In the world we live in trends are an everyday thing, from YouTube Videos to TikTok challenges, from the clothes people wear to the music they listen to. We see trends in every part of our everyday lives. Sometimes in government, just like in our private lives, when something is a good idea (sometimes even a not so good idea) it catches on.

In 2018, in Europe, the General Data Protection Regulation (GDPR) came into force. The regulation established a set of rights for citizens with respect to the processing of their personal data and defined requirements for those processing personal data. Since then the trend for creating data protection laws has caught on. Countries throughout the world have established laws protecting personal data. According to the United Nations Conference on Trade and Development (UNCTAD), 137 out of 194 countries have implemented data privacy legislation. In total, 71% of countries have privacy regulations, 9% of countries have draft legislation, and 15% of countries have no legislation.

From trendsetter to laggard: the U.S. and data protection

Usually a trendsetter, here the U.S. has lagged behind and has yet to adopt a comprehensive federal law protecting personal data. Although as I pointed out in my article “The American Privacy Rights Act – a New Chapter in the U.S. Data Privacy Story” last month, the U.S. may be getting closer to adopting a federal law. However, since the federal government has been moving so slowly, individual states have decided not to wait and have jumped on the data privacy law band wagon on their own.

In 2020, California was the first state in the Union to enact a comprehensive data privacy law and since then many states have followed suit.

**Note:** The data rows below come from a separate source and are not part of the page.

(* ===== verification/StunWire.v ===== *)
(** * STUN packets

    Models the packet codec of
    [src/bingle_core/src/stun/stun_endpoint_finder_impl.rs] (the binding request and
    the parser of mapped addresses) and the answer the test server of
    [simple_stun_server.rs] builds. *)
From S2P Require Import Prelude NetAddr.

Local Open Scope Z_scope.

Definition magic_cookie : list Z := [33; 18; 164; 66].

(** One round of the generator: [seed * k + 1] on 64 bits. *)
Definition next_seed (seed : Z) : Z := wrap 64 (wrap 64 (seed * 6364136223846793005) + 1).

Definition build_binding_request (tick : Z) : list Z :=
  let s1 := next_seed tick in
  let s2 := next_seed s1 in
  let s3 := next_seed s2 in
  [0; 1; 0; 0] ++ magic_cookie ++ take 4 (to_be_bytes 8 s1) ++ take 4 (to_be_bytes 8 s2)
    ++ take 4 (to_be_bytes 8 s3).

Definition XOR_MAPPED_ADDRESS : Z := 32.
Definition MAPPED_ADDRESS : Z := 1.

(** The attribute loop: [rest] is the packet from index [idx] on; the fuel bounds
    the number of attributes. *)
Fixpoint parse_attrs (fuel idx stop : nat) (rest : list Z) : option SocketAddr :=
  match fuel with
  | O => None
  | S fuel =>
      match rest with
      | t0 :: t1 :: l0 :: l1 :: body =>
          if decide (idx + 4 <= stop)%nat then
            let atype := from_be_bytes [t0; t1] in
            let alen := Z.to_nat (from_be_bytes [l0; l1]) in
            let next := parse_attrs fuel (idx + 4 + alen + (4 - alen mod 4) mod 4) stop
                          (drop (alen + (4 - alen mod 4) mod 4) body) in
            if decide (length body < alen)%nat then None
            else if (atype =? XOR_MAPPED_ADDRESS) || (atype =? MAPPED_ADDRESS) then
              if decide (alen < 8)%nat then None
              else
                match body with
                | _ :: family :: p0 :: p1 :: a0 :: a1 :: a2 :: a3 :: _ =>
                    if family =? 1 then
                      let xport := from_be_bytes [p0; p1] in
                      if atype =? XOR_MAPPED_ADDRESS then
                        Some (SockAddr (V4 (Z.lxor a0 33) (Z.lxor a1 18) (Z.lxor a2 164)
                                (Z.lxor a3 66)) (Z.lxor xport 8466))
                      else Some (SockAddr (V4 a0 a1 a2 a3) xport)
                    else next
                | _ => None
                end
            else next
          else None
      | _ => None
      end
  end.

Definition parse_xor_mapped_address (data : list Z) : option SocketAddr :=
  if decide (length data < 20)%nat then None
  else if decide (slice data 4 4 <> magic_cookie) then None
  else
    let msg_len := Z.to_nat (from_be_bytes (slice data 2 2)) in
    parse_attrs (length data) 20 (20 + msg_len) (drop 20 data).

(** ** The test server's answer *)

(** The requester's address perturbed, in the mode that simulates a broken NAT;
    [ip_text_sum] is the 32-bit sum of the characters of the printed address. *)
Definition broken_nat_mapping (ip_text_sum : Z) (ip_bytes : Z * Z * Z * Z) (from_port : Z)
  : Z * (Z * Z * Z * Z) :=
  let seed := Z.lxor from_port (wrap 32 (Z.shiftl ip_text_sum 1)) in
  let '(a, b, c, d) := ip_bytes in
  (1024 + Z.lxor from_port seed mod 50000, (a, b, c, 1 + Z.lxor d seed mod 253)).

Definition xor_mapped_attribute (ip_bytes : Z * Z * Z * Z) (port : Z) : list Z :=
  let '(a, b, c, d) := ip_bytes in
  [0; 32; 0; 8; 0; 1] ++ to_be_bytes 2 (Z.lxor port 8466)
    ++ [Z.lxor a 33; Z.lxor b 18; Z.lxor c 164; Z.lxor d 66].

(** The answer to a binding request, [None] for any other packet. *)
Definition server_response (ip_bytes : Z * Z * Z * Z) (port : Z) (data : list Z)
  : option (list Z) :=
  if decide (length data < 20)%nat then None
  else if decide (take 2 data = [0; 1] /\ slice data 4 4 = magic_cookie) then
    let attribute := xor_mapped_attribute ip_bytes port in
    Some ([1; 1] ++ to_be_bytes 2 (Z.of_nat (length attribute)) ++ magic_cookie
            ++ slice data 8 12 ++ attribute)
  else None.

(** The address the server reports to [from], and the table of the mappings it made
    up: its own view of the source, overridden by [attach_to], perturbed in the mode
    that simulates a broken NAT.  [ip_text] prints an address. *)
Definition reported_address (ip_text : IpAddr -> string) (attach_to : option SocketAddr)
  (broken_nat : bool) (table : gmap SocketAddr (Z * (Z * Z * Z * Z))) (from : SocketAddr)
  : (Z * (Z * Z * Z * Z)) * gmap SocketAddr (Z * (Z * Z * Z * Z)) :=
  let octets i := match i with V4 a b c d => (a, b, c, d) | V6 _ => (127, 0, 0, 1) end in
  let ip_bytes := match attach_to with
                  | Some att => match ip att with V4 a b c d => (a, b, c, d) | V6 _ => octets (ip from) end
                  | None => octets (ip from)
                  end in
  if broken_nat then
    let sum := foldl (fun acc b => wrap 32 (acc + Z.of_N (Ascii.N_of_ascii b))) 0
                 (String.list_ascii_of_string (ip_text (ip from))) in
    let m := broken_nat_mapping sum ip_bytes (port from) in
    (m, match table !! from with Some _ => table | None => <[from := m]> table end)
  else
    (match table !! from with Some m => m | None => (port from, ip_bytes) end, table).

(** The server's loop on one packet. *)
Definition serve (ip_text : IpAddr -> string) (attach_to : option SocketAddr)
  (broken_nat : bool) (from : SocketAddr) (data : list Z)
  (table : gmap SocketAddr (Z * (Z * Z * Z * Z)))
  : option (list Z) * gmap SocketAddr (Z * (Z * Z * Z * Z)) :=
  match server_response (0, 0, 0, 0) 0 data with
  | None => (None, table)
  | Some _ =>
      let '((p, i), table) := reported_address ip_text attach_to broken_nat table from in
      (server_response i p data, table)
  end.

(** ** Lemmas *)

Lemma lxor_width w a b : 0 <= w -> in_width w a -> in_width w b -> in_width w (Z.lxor a b).
Proof.
  unfold in_width. intros Hw Ha Hb.
  assert (0 <= Z.lxor a b) as H0 by (apply Z.lxor_nonneg; lia).
  split; [done|]. destruct (decide (Z.lxor a b = 0)) as [->|Hne]; [lia|].
  apply Z.log2_lt_pow2; [lia|].
  assert (forall x, 0 <= x < 2 ^ w -> x <> 0 -> Z.log2 x < w) as L.
  { intros x Hx Hx0. apply Z.log2_lt_pow2; lia. }
  eapply Z.le_lt_trans; [apply Z.log2_lxor; lia|].
  destruct (decide (a = 0)) as [->|], (decide (b = 0)) as [->|].
  - by rewrite Z.lxor_0_l in Hne.
  - rewrite Z.max_r; [by apply L|]. apply Z.log2_nonneg.
  - rewrite Z.max_l; [by apply L|]. apply Z.log2_nonneg.
  - apply Z.max_lub_lt; by apply L.
Qed.

Lemma lxor_twice a k : Z.lxor (Z.lxor a k) k = a.
Proof. by rewrite Z.lxor_assoc, Z.lxor_nilpotent, Z.lxor_0_r. Qed.

Lemma length_build_binding_request tick : length (build_binding_request tick) = 20%nat.
Proof. done. Qed.

Lemma parse_response tid a b c d p :
  length tid = 12%nat -> in_width 16 p ->
  parse_xor_mapped_address ([1; 1; 0; 12] ++ magic_cookie ++ tid ++ xor_mapped_attribute (a, b, c, d) p)
  = Some (SockAddr (V4 a b c d) p).
Proof.
  intros Ht Hp.
  assert (Hx : in_width 16 (Z.lxor p 8466)) by (apply lxor_width; [lia|done|done]).
  assert (E : from_be_bytes (to_be_bytes 2 (Z.lxor p 8466)) = Z.lxor p 8466).
  { apply from_to_be_bytes_small. unfold in_width in Hx. change (256 ^ Z.of_nat 2) with 65536. lia. }
  unfold parse_xor_mapped_address, xor_mapped_attribute, magic_cookie. cbn [to_be_bytes app] in E |- *.
  revert E. generalize ((Z.lxor p 8466 / 256 ^ Z.of_nat 1) mod 256) as x0.
  generalize ((Z.lxor p 8466 / 256 ^ Z.of_nat 0) mod 256) as x1. intros x1 x0 E.
  rewrite decide_False by (simpl; rewrite length_app, Ht; simpl; lia).
  change (slice _ 4 4) with [33; 18; 164; 66]. rewrite decide_False by tauto.
  change (slice _ 2 2) with [0; 12]. change (Z.to_nat (from_be_bytes [0; 12])) with 12%nat.
  change (drop 20 _) with (drop 12 (tid ++ 0 :: 32 :: 0 :: 8 :: 0 :: 1 :: x0 :: x1 ::
    [Z.lxor a 33; Z.lxor b 18; Z.lxor c 164; Z.lxor d 66])).
  rewrite drop_app_length' by done. cbn [length parse_attrs].
  rewrite decide_True by lia. change (from_be_bytes [0; 32]) with 32.
  change (Z.to_nat (from_be_bytes [0; 8])) with 8%nat.
  cbn -[from_be_bytes Z.lxor]. by rewrite E, !lxor_twice.
Qed.

Lemma server_response_eq ip p tick :
  server_response ip p (build_binding_request tick) =
  Some ([1; 1; 0; 12] ++ magic_cookie ++ slice (build_binding_request tick) 8 12
          ++ xor_mapped_attribute ip p).
Proof. by destruct ip as [[[? ?] ?] ?]. Qed.

Lemma response_parses tick a b c d p resp :
  in_width 16 p ->
  server_response (a, b, c, d) p (build_binding_request tick) = Some resp ->
  parse_xor_mapped_address resp = Some (SockAddr (V4 a b c d) p).
Proof.
  rewrite server_response_eq. intros Hp H. apply (inj Some) in H. rewrite <- H.
  by apply parse_response.
Qed.

(** STUN round trip: the test server answers every binding request, and the
    answer parses to exactly the IPv4 address and port the server reports; the
    request is 20 bytes, all of them bytes, for every tick. *)
Theorem stun_roundtrip tick a b c d p :
  in_width 8 a -> in_width 8 b -> in_width 8 c -> in_width 8 d -> in_width 16 p ->
  let req := build_binding_request tick in
  length req = 20%nat /\ bytes_ok req /\
  exists resp, server_response (a, b, c, d) p req = Some resp /\
    slice resp 8 12 = slice req 8 12 /\ bytes_ok resp /\
    parse_xor_mapped_address resp = Some (SockAddr (V4 a b c d) p).
Proof.
  intros Ha Hb Hc Hd Hp req.
  assert (Hreq : bytes_ok req).
  { unfold req, build_binding_request, magic_cookie.
    repeat (apply Forall_app; split); try (by repeat constructor);
      apply Forall_take, to_be_bytes_ok. }
  split_and!; [done|done|].
  assert (Hlen : length (slice req 8 12) = 12%nat) by done.
  assert (Hsl : bytes_ok (slice req 8 12)) by (by apply Forall_take, Forall_drop).
  assert (Hresp : server_response (a, b, c, d) p req =
    Some ([1; 1; 0; 12] ++ magic_cookie ++ slice req 8 12 ++ xor_mapped_attribute (a, b, c, d) p))
    by (exact (server_response_eq (a, b, c, d) p tick)).
  eexists. split; [exact Hresp|]. clear Hresp. revert Hlen Hsl. generalize (slice req 8 12) as tid.
  clear req Hreq. intros tid Hlen Hsl. split_and!.
  - unfold slice. change (drop 8 _) with (tid ++ xor_mapped_attribute (a, b, c, d) p).
    rewrite <- Hlen. by rewrite take_app_length.
  - unfold xor_mapped_attribute. repeat (apply Forall_app; split);
      first [done | apply to_be_bytes_ok | by repeat constructor | idtac].
    repeat (apply Forall_cons_2; [by apply lxor_width|]). constructor.
  - by apply parse_response.
Qed.

Lemma stun_roundtrip_witness :
  exists resp, server_response (10, 0, 0, 1) 4000 (build_binding_request 7) = Some resp /\
    parse_xor_mapped_address resp = Some (SockAddr (V4 10 0 0 1) 4000).
Proof.
  destruct (stun_roundtrip 7 10 0 0 1 4000) as (_ & _ & resp & H1 & _ & _ & H2); [done..|].
  by exists resp.
Defined.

On May 9, 2024, Maryland Governor Wes Moore signed the Maryland Online Data Privacy Act of 2024 (MODPA), making it the latest state to do so.

Maryland: currently the newest state to adopt a data privacy law

Maryland’s new law, like most states’, is applicable to those conducting business in the state or who have products or services targeted to residents. However, the additional parameters are stricter in Maryland than most other states,

“During the preceding calendar year [the company ] did any of the following:

  • Controlled or processed the personal data of at least 35,000 consumers, excluding personal data controlled or processed solely for the purpose of completing a payment transaction; or
  • Controlled or processed the personal data of at least 10,000 consumers and derived more than 20% of its gross revenue from the sale of personal data.”

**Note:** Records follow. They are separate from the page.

Definition set_handlers (sc eh sp : bool) (i : Inner) : Inner :=
  MkInner (servers i) (st i) (endpoint i) (search_ticks i) (repeat_ticks i) sc eh sp
    (intervals_without_two i) (error_reported i) (last_response_tick i) (last_request_tick i)
    (no_response_ticks i) (current_tick i) (last_poll_tick i).

(** ** Sequences of operations *)

Inductive event : Type :=
| Tick
| Packet (from : SocketAddr) (data : list Z)
| Reset.

Definition run_event (e : event) (i : Inner) : Inner * list output :=
  match e with
  | Tick => stun_process_tick i
  | Packet from data => process_packet from data i
  | Reset => (reset_state i, [])
  end.

Fixpoint run (es : list event) (i : Inner) : Inner * list output :=
  match es with
  | [] => (i, [])
  | e :: es =>
      let '(i, out) := run_event e i in
      let '(i, out') := run es i in
      (i, out ++ out')
  end.

(** What a client of the finder can see. *)
Definition visible (i : Inner) : StunState * option SocketAddr := (st i, endpoint i).

(** [heard v out v']: a client that believes [v] believes [v'] after the
    notifications of [out], each of which told it something new. *)
Inductive heard : StunState * option SocketAddr -> list output ->
  StunState * option SocketAddr -> Prop :=
| heard_nil v : heard v [] v
| heard_notify v s ep out v' :
    (s, ep) <> v -> heard (s, ep) out v' -> heard v (Notify s ep :: out) v'
| heard_error v out v' : heard v out v' -> heard v (ReportError :: out) v'
| heard_send v a p out v' : heard v out v' -> heard v (SendTo a p :: out) v'.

Just like in other states the law provides rights to their citizens. In most state regulations, as in Maryland, those rights include:

  • the right of access
  • the right of rectification
  • the right of erasure
  • the right to data portability

Along with these rights there is also the requirements in Maryland that the data subjects may obtain information regarding third parties who receive their data and for data subjects to have the ability to opt-out of targeted advertising, the sale of personal data, and profiling in furtherance of solely automated decisions that produce legal or similarly significant effects.

Challenging conditions for companies

By January 2026, there will be 18 states which have enacted privacy laws, these laws provide citizens with additional rights and protections with regard to their personal data. Although, as stated above, these laws contain some similar rights and requirements, each state law is slightly different from the others which makes it extremely difficult for companies to comply with exactness to all of them.

As someone in the data privacy field, it is always exciting to see even one more person receive more protections with regard to their personal data. However, I do hope that the U.S. federal government will be able to get a federal law passed in order to bring consistency in the area of data protection, affording all U.S. citizens the same rights. This step will not only be good for consumers whose data is being processed but will help companies processing personal data be more compliant due to consistency and confidence in the legal landscape.